> [DATASET EXCERPTS]
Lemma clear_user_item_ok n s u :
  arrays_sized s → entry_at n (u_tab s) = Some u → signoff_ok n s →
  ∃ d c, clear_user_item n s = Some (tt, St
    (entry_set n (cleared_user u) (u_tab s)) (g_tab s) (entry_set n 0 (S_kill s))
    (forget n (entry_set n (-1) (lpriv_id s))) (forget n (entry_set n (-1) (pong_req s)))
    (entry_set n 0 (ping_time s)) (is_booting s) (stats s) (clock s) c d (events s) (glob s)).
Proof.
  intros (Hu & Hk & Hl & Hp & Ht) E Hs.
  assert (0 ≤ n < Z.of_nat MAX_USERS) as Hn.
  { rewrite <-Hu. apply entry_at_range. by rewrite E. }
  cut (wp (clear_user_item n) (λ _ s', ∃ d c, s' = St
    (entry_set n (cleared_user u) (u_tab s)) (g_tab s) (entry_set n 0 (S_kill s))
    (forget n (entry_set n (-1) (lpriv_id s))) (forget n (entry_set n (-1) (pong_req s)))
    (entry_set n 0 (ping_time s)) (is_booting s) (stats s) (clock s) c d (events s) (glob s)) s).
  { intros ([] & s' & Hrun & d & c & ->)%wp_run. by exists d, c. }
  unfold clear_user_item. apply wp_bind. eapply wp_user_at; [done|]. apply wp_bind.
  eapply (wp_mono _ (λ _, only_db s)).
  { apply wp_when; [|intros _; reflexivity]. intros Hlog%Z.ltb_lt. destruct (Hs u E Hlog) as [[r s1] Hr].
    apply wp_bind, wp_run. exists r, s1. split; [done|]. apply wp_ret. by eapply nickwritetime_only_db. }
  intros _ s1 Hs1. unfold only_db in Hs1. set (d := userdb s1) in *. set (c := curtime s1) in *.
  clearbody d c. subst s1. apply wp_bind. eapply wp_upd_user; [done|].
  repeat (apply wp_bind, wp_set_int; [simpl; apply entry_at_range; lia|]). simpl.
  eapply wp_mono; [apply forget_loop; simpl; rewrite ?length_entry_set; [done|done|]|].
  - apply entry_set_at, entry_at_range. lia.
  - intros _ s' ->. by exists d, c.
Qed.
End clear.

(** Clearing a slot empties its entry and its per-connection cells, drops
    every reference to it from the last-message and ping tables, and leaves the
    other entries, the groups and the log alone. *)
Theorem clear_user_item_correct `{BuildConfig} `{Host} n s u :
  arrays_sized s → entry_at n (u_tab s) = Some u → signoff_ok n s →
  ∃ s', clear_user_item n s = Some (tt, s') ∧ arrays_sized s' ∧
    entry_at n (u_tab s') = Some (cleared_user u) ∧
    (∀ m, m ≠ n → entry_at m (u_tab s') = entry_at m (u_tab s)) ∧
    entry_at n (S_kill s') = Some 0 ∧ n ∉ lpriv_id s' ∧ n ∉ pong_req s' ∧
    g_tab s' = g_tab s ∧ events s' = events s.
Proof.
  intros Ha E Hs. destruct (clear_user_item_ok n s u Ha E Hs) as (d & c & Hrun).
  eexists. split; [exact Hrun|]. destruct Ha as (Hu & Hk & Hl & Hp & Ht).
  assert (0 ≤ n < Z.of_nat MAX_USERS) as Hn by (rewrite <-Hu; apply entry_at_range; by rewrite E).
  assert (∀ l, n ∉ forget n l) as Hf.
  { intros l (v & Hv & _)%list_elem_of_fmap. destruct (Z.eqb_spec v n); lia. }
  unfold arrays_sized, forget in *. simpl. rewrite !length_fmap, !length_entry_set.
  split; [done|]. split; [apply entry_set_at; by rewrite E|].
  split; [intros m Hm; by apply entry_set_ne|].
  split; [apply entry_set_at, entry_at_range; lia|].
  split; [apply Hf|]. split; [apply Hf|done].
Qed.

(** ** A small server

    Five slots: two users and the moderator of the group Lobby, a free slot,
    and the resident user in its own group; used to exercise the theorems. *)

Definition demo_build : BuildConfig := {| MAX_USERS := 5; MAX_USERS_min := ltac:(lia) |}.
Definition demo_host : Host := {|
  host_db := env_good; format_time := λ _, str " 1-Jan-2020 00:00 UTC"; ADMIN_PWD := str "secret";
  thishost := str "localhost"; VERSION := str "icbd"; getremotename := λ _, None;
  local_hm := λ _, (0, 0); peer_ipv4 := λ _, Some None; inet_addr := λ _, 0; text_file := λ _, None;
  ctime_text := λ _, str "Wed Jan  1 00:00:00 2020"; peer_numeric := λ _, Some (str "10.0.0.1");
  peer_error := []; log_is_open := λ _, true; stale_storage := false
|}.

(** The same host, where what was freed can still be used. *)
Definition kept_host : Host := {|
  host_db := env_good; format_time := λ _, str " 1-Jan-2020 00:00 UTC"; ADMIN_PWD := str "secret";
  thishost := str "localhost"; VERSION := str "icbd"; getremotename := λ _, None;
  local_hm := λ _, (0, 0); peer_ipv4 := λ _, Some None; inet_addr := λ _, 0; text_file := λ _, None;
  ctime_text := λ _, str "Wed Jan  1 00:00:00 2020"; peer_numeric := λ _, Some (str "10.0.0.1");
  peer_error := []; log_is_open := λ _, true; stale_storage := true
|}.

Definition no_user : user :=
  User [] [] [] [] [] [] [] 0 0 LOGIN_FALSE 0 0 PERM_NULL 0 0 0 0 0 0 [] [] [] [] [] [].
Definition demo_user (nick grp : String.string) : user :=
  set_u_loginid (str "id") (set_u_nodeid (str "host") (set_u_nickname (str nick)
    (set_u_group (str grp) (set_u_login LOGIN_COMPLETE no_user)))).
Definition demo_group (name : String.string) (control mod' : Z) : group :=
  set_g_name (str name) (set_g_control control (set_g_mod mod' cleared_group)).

> [EXERCISE DESCRIPTION]
Transcribe every line above, character for character.

> [RESPONSE]
Lemma clear_user_item_ok n s u :
  arrays_sized s → entry_at n (u_tab s) = Some u → signoff_ok n s →
  ∃ d c, clear_user_item n s = Some (tt, St
    (entry_set n (cleared_user u) (u_tab s)) (g_tab s) (entry_set n 0 (S_kill s))
    (forget n (entry_set n (-1) (lpriv_id s))) (forget n (entry_set n (-1) (pong_req s)))
    (entry_set n 0 (ping_time s)) (is_booting s) (stats s) (clock s) c d (events s) (glob s)).
Proof.
  intros (Hu & Hk & Hl & Hp & Ht) E Hs.
  assert (0 ≤ n < Z.of_nat MAX_USERS) as Hn.
  { rewrite <-Hu. apply entry_at_range. by rewrite E. }
  cut (wp (clear_user_item n) (λ _ s', ∃ d c, s' = St
    (entry_set n (cleared_user u) (u_tab s)) (g_tab s) (entry_set n 0 (S_kill s))
    (forget n (entry_set n (-1) (lpriv_id s))) (forget n (entry_set n (-1) (pong_req s)))
    (entry_set n 0 (ping_time s)) (is_booting s) (stats s) (clock s) c d (events s) (glob s)) s).
  { intros ([] & s' & Hrun & d & c & ->)%wp_run. by exists d, c. }
  unfold clear_user_item. apply wp_bind. eapply wp_user_at; [done|]. apply wp_bind.
  eapply (wp_mono _ (λ _, only_db s)).
  { apply wp_when; [|intros _; reflexivity]. intros Hlog%Z.ltb_lt. destruct (Hs u E Hlog) as [[r s1] Hr].
    apply wp_bind, wp_run. exists r, s1. split; [done|]. apply wp_ret. by eapply nickwritetime_only_db. }
  intros _ s1 Hs1. unfold only_db in Hs1. set (d := userdb s1) in *. set (c := curtime s1) in *.
  clearbody d c. subst s1. apply wp_bind. eapply wp_upd_user; [done|].
  repeat (apply wp_bind, wp_set_int; [simpl; apply entry_at_range; lia|]). simpl.
  eapply wp_mono; [apply forget_loop; simpl; rewrite ?length_entry_set; [done|done|]|].
  - apply entry_set_at, entry_at_range. lia.
  - intros _ s' ->. by exists d, c.
Qed.
End clear.

(** Clearing a slot empties its entry and its per-connection cells, drops
    every reference to it from the last-message and ping tables, and leaves the
    other entries, the groups and the log alone. *)
Theorem clear_user_item_correct `{BuildConfig} `{Host} n s u :
  arrays_sized s → entry_at n (u_tab s) = Some u → signoff_ok n s →
  ∃ s', clear_user_item n s = Some (tt, s') ∧ arrays_sized s' ∧
    entry_at n (u_tab s') = Some (cleared_user u) ∧
    (∀ m, m ≠ n → entry_at m (u_tab s') = entry_at m (u_tab s)) ∧
    entry_at n (S_kill s') = Some 0 ∧ n ∉ lpriv_id s' ∧ n ∉ pong_req s' ∧
    g_tab s' = g_tab s ∧ events s' = events s.
Proof.
  intros Ha E Hs. destruct (clear_user_item_ok n s u Ha E Hs) as (d & c & Hrun).
  eexists. split; [exact Hrun|]. destruct Ha as (Hu & Hk & Hl & Hp & Ht).
  assert (0 ≤ n < Z.of_nat MAX_USERS) as Hn by (rewrite <-Hu; apply entry_at_range; by rewrite E).
  assert (∀ l, n ∉ forget n l) as Hf.
  { intros l (v & Hv & _)%list_elem_of_fmap. destruct (Z.eqb_spec v n); lia. }
  unfold arrays_sized, forget in *. simpl. rewrite !length_fmap, !length_entry_set.
  split; [done|]. split; [apply entry_set_at; by rewrite E|].
  split; [intros m Hm; by apply entry_set_ne|].
  split; [apply entry_set_at, entry_at_range; lia|].
  split; [apply Hf|]. split; [apply Hf|done].
Qed.

(** ** A small server

    Five slots: two users and the moderator of the group Lobby, a free slot,
    and the resident user in its own group; used to exercise the theorems. *)

Definition demo_build : BuildConfig := {| MAX_USERS := 5; MAX_USERS_min := ltac:(lia) |}.
Definition demo_host : Host := {|
  host_db := env_good; format_time := λ _, str " 1-Jan-2020 00:00 UTC"; ADMIN_PWD := str "secret";
  thishost := str "localhost"; VERSION := str "icbd"; getremotename := λ _, None;
  local_hm := λ _, (0, 0); peer_ipv4 := λ _, Some None; inet_addr := λ _, 0; text_file := λ _, None;
  ctime_text := λ _, str "Wed Jan  1 00:00:00 2020"; peer_numeric := λ _, Some (str "10.0.0.1");
  peer_error := []; log_is_open := λ _, true; stale_storage := false
|}.

(** The same host, where what was freed can still be used. *)
Definition kept_host : Host := {|
  host_db := env_good; format_time := λ _, str " 1-Jan-2020 00:00 UTC"; ADMIN_PWD := str "secret";
  thishost := str "localhost"; VERSION := str "icbd"; getremotename := λ _, None;
  local_hm := λ _, (0, 0); peer_ipv4 := λ _, Some None; inet_addr := λ _, 0; text_file := λ _, None;
  ctime_text := λ _, str "Wed Jan  1 00:00:00 2020"; peer_numeric := λ _, Some (str "10.0.0.1");
  peer_error := []; log_is_open := λ _, true; stale_storage := true
|}.

Definition no_user : user :=
  User [] [] [] [] [] [] [] 0 0 LOGIN_FALSE 0 0 PERM_NULL 0 0 0 0 0 0 [] [] [] [] [] [].
Definition demo_user (nick grp : String.string) : user :=
  set_u_loginid (str "id") (set_u_nodeid (str "host") (set_u_nickname (str nick)
    (set_u_group (str grp) (set_u_login LOGIN_COMPLETE no_user)))).
Definition demo_group (name : String.string) (control mod' : Z) : group :=
  set_g_name (str name) (set_g_control control (set_g_mod mod' cleared_group)).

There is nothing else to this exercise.